= Operation Geranium =

American military operation (1948)

Operation Geranium was a U.S. Army mission that dumped more than 3,000 tons of the chemical agent lewisite into the ocean off the Florida coast in 1948.

==Operation==
Operation Geranium occurred from 15 - 20 December 1948 and involved the dumping of approximately 3,150 tons of stockpiled lewisite into the Atlantic Ocean. "Geranium" was so called because lewisite has an odor reminiscent of geraniums. The materials dumped consisted of two types of bulk container, 60 were of the M14 variety, and another 3,700 bulk containers were dumped as well. The lewisite was shipped to Charleston from the Gulf Chemical Warfare Depot. The lewisite was then loaded aboard a World War II merchant ship, the SS Joshua Alexander. The lewisite was then dumped, at sea, 300 miles off the coast of Florida.

==Dumping==
Sea dumping was used by the U.S. Army to dispose of World War II lewisite stocks prior to Geranium. One such dumping operation was reported on by The New York Times in 1946, 10,000 tons of lewisite was dumped about 160 mi off the Charleston, South Carolina coast. Before Operation Geranium, however, lewisite dumping was mostly accomplished by simply dropping loose munitions overboard.

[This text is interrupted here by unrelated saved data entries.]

(* ===== verification/HttpErrors.v ===== *)
(** * Errors of the HTTP interfaces ([errors/schema.py], [errors/fastapi_handlers.py])

    The codes of errors with their statuses, the bodies that are sent, the handlers
    that answer exceptions of each kind, and the identifier of a request, which lives
    in a context variable. The choice of the handler is the framework's. *)

From S2P Require Import Prelude PyRuntime PyText PyUuid PyDate Pydantic ErrorHandlers.
Local Open Scope Z_scope.

(** ** Codes *)

Inductive ErrorSeverity := LOW | MEDIUM | HIGH | CRITICAL.
Definition severity_value (s : ErrorSeverity) : string :=
  match s with LOW => "low" | MEDIUM => "medium" | HIGH => "high" | CRITICAL => "critical" end.

Inductive ErrorRecoveryAction := RETRY | RETRY_WITH_BACKOFF | REAUTHENTICATE | CONTACT_SUPPORT | FAIL_FAST.
Definition action_value (a : ErrorRecoveryAction) : string :=
  match a with
  | RETRY => "retry" | RETRY_WITH_BACKOFF => "retry_with_backoff" | REAUTHENTICATE => "reauthenticate"
  | CONTACT_SUPPORT => "contact_support" | FAIL_FAST => "fail_fast"
  end.

Inductive ErrorCode :=
| AUTH_INVALID_TOKEN | AUTH_TOKEN_EXPIRED | AUTH_SESSION_EXPIRED | AUTH_INVALID_CREDENTIALS | AUTH_MFA_REQUIRED | AUTH_ACCOUNT_LOCKED
| AUTHZ_PERMISSION_DENIED | AUTHZ_INSUFFICIENT_SCOPE | AUTHZ_RESOURCE_FORBIDDEN
| ORG_NOT_FOUND | ORG_INVITE_EXPIRED | ORG_INVITE_INVALID | ORG_MEMBERSHIP_EXISTS | ORG_NAME_TAKEN | ORG_LIMIT_REACHED
| USER_NOT_FOUND | USER_ALREADY_EXISTS | USER_VALIDATION_FAILED | USER_ONBOARDING_INCOMPLETE
| APP_NOT_FOUND | APP_INVALID_STATUS | APP_DOCUMENT_MISSING | APP_SUBMISSION_FAILED
| CRED_ISSUANCE_FAILED | CRED_VERIFICATION_FAILED | CRED_REVOKED | CRED_EXPIRED | CRED_INVALID_FORMAT
| VAL_REQUIRED_FIELD | VAL_INVALID_FORMAT | VAL_OUT_OF_RANGE | VAL_CONSTRAINT_VIOLATED
| API_RATE_LIMITED | API_INVALID_REQUEST | API_METHOD_NOT_ALLOWED | API_NOT_FOUND | API_VERSION_UNSUPPORTED
| SRV_INTERNAL_ERROR | SRV_DATABASE_ERROR | SRV_EXTERNAL_SERVICE | SRV_TEMPORARILY_UNAVAILABLE | SRV_TIMEOUT
| CLIENT_ERROR_REPORTED | CLIENT_RATE_LIMITED.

In this operation, the Army loaded the merchant hulk with the lewisite containers, sailed the vessel out to sea and then scuttled the ship with the munitions aboard. Most of the 20,000 tons of lewisite produced during World War II by the U.S. was disposed of by dumping at sea. This method of operation and disposal was not used again for some time, though the Army did employ it again.